Dann vergleich den Hash der Datei. Alles andere ist doch Unfug, weil du immer noch die gesamte Datei hochladen müsstest.


----------



## jensa (7. Nov 2007)

das hört sich gut an werd mir das mal anschauen und schauen
danke erstmal

@saxony:
deine dateinformationen würde mich generell mal interessieren


//edit:
und wie kann ich es hash-mäßig vergleichen weil wenn ein benutzer nur einen text-area befüllt existierit doch noch kein hashwert von der datei oder soll ich den string mit dem anderen hash -vergleichen?


----------



## Saxony (7. Nov 2007)

jensa hat gesagt.:
			
		

> @saxony:
> deine dateinformationen würde mich generell mal interessieren



Nunja die stecken so gut wie alle in der Klasse File drinne.

File#length()
File#lastModified()

usw.

Um das Hochladen der Datei wirst du nicht drum rum kommen wenn du nur den Namen hast.

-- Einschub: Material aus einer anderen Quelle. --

Section value_termination.
Context {N D F L EF : Type} `{Countable N, Countable D, EqDecision EF, EqDecision L}.
Context `{JoinLatticeTraits L, !JoinLatticeLaws L, !LatticeHeight L, !SemiRing L EF}.
Context (ICF : ICFG N D F) (P : IDETabulationProblem N D F L EF).
Abbreviation State := (IDESolver N D F L EF).
Abbreviation vstate := (vstate (N := N) (D := D) (L := L)).
Implicit Types (st : State) (v : vstate).
Local Open Scope phasar_scope.

(** The nodes whose values can be propagated lie in the finite set [U]. *)
Definition finite_values st (U : gset (N * D)) : Prop :=
  (∀ n d l, value_seed P st n d l → (n, d) ∈ U) ∧
  ∀ n d n' d' f, (n, d) ∈ U → value_edge ICF P st n d n' d' f → (n', d') ∈ U.

Definition vpotential (U : gset (N * D)) v : nat :=
  sum_of (λ x, lat_height (vval v.1 x.1 x.2)) (elements U).

Definition pending_in (U : gset (N * D)) v : Prop := ∀ x, x ∈ v.2 → x ∈ U.

Lemma vprop_measure U n d l v :
  (n, d) ∈ U → vprop n d l v = v ∨ vpotential U (vprop n d l v) < vpotential U v.
Proof.
  intros Hin. destruct (decide (join (vval v.1 n d) l ≠ vval v.1 n d)) as [Hne|Heq].
  - right. apply (sum_of_lt _ _ _ (n, d)); simpl.
    + by apply elem_of_elements.
    + rewrite vprop_vval, decide_True by done. apply lat_height_lt; [apply join_ub_l|congruence].
    + intros [n' d']. simpl. rewrite vprop_vval. destruct (decide _) as [[<- <-]|_]; [|done].
      apply Nat.lt_le_incl, lat_height_lt; [apply join_ub_l|congruence].
  - left. unfold vprop. cbv zeta. by rewrite decide_False.
Qed.

Lemma vprop_pending_in U n d l v : (n, d) ∈ U → pending_in U v → pending_in U (vprop n d l v).
Proof.
  intros Hin Hp x. unfold vprop. cbv zeta. destruct (decide _); simpl; [|apply Hp].
  intros [->|Hx]%elem_of_cons; [done|by apply Hp].
Qed.

Lemma vrun_measure U n d l v :
  (∀ n' d' f, (n', d', f) ∈ l → (n', d') ∈ U) → pending_in U v →
  pending_in U (vrun n d l v) ∧
  (vrun n d l v = v ∨ vpotential U (vrun n d l v) < vpotential U v).
Proof.
  intros Hl Hp. unfold vrun. apply (for_each_inv (λ v', pending_in U v' ∧
    (v' = v ∨ vpotential U v' < vpotential U v))); [by split; [|left]|].
  intros [[n' d'] f] v' Hin [Hp' Hm]. specialize (Hl _ _ _ Hin).
  split; [by apply vprop_pending_in|].
  destruct (vprop_measure U n' d' (computeTarget f (vval v'.1 n d)) v' Hl) as [->|Hlt]; [done|].
  right. destruct Hm as [->|Hm]; [done|lia].
Qed.

Lemma finite_values_same st st' U : same_tables st st' → finite_values st U → finite_values st' U.
Proof.
  intros Hs [Hse He]. split.
  - intros n d l Hl. apply (Hse n d l). unfold value_seed in *. by destruct Hs as [_ <- <-].
  - intros n d n' d' f Hin Hve. eapply He; [exact Hin|].
    eapply value_edge_same; [by apply same_tables_sym|done].
Qed.

(** The task of a node of the universe. *)
Lemma task_measure U st n d :
  wf (JumpFn st) → finite_values st U → (n, d) ∈ U → pending_in U (view st) →
  let st' := valuePropagationTask ICF P (n, d) st in
  pending_in U (view st') ∧ same_tables st st' ∧
  (view st' = view st ∨ vpotential U (view st') < vpotential U (view st)).
Proof.
  intros Hwf [_ HU] Hin Hp. cbv zeta.
  destruct (valuePropagationTask_propagates ICF P n d st Hwf) as [Hs (l & Hl & ->)].
  destruct (vrun_measure U n d l (view st)) as [Hp' Hm]; [|done|done].
  intros n' d' f Hx%Hl. by eapply HU.
Qed.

Es sei denn du hast eindeutige Namen und ein File welches vom Namen her schon auf dem Server existiert braucht gar nicht erst wieder hochgeladen werden.

Ansonsten kommt man an Dinge wie Hash, Größe usw. nur mit einer verfügbaren Kopie der Datei heran.

bye Saxony


----------



## Wildcard (7. Nov 2007)

jensa hat gesagt.:
			
		

> und wie kann ich es hash-mäßig vergleichen weil wenn ein benutzer nur einen text-area befüllt existierit doch noch kein hashwert von der datei oder soll ich den string mit dem anderen hash -vergleichen?


Ach so, verstehe, da ist kein Client involviert der einen Hash ziehen könnte...
Ja, dann geht das so nicht.


----------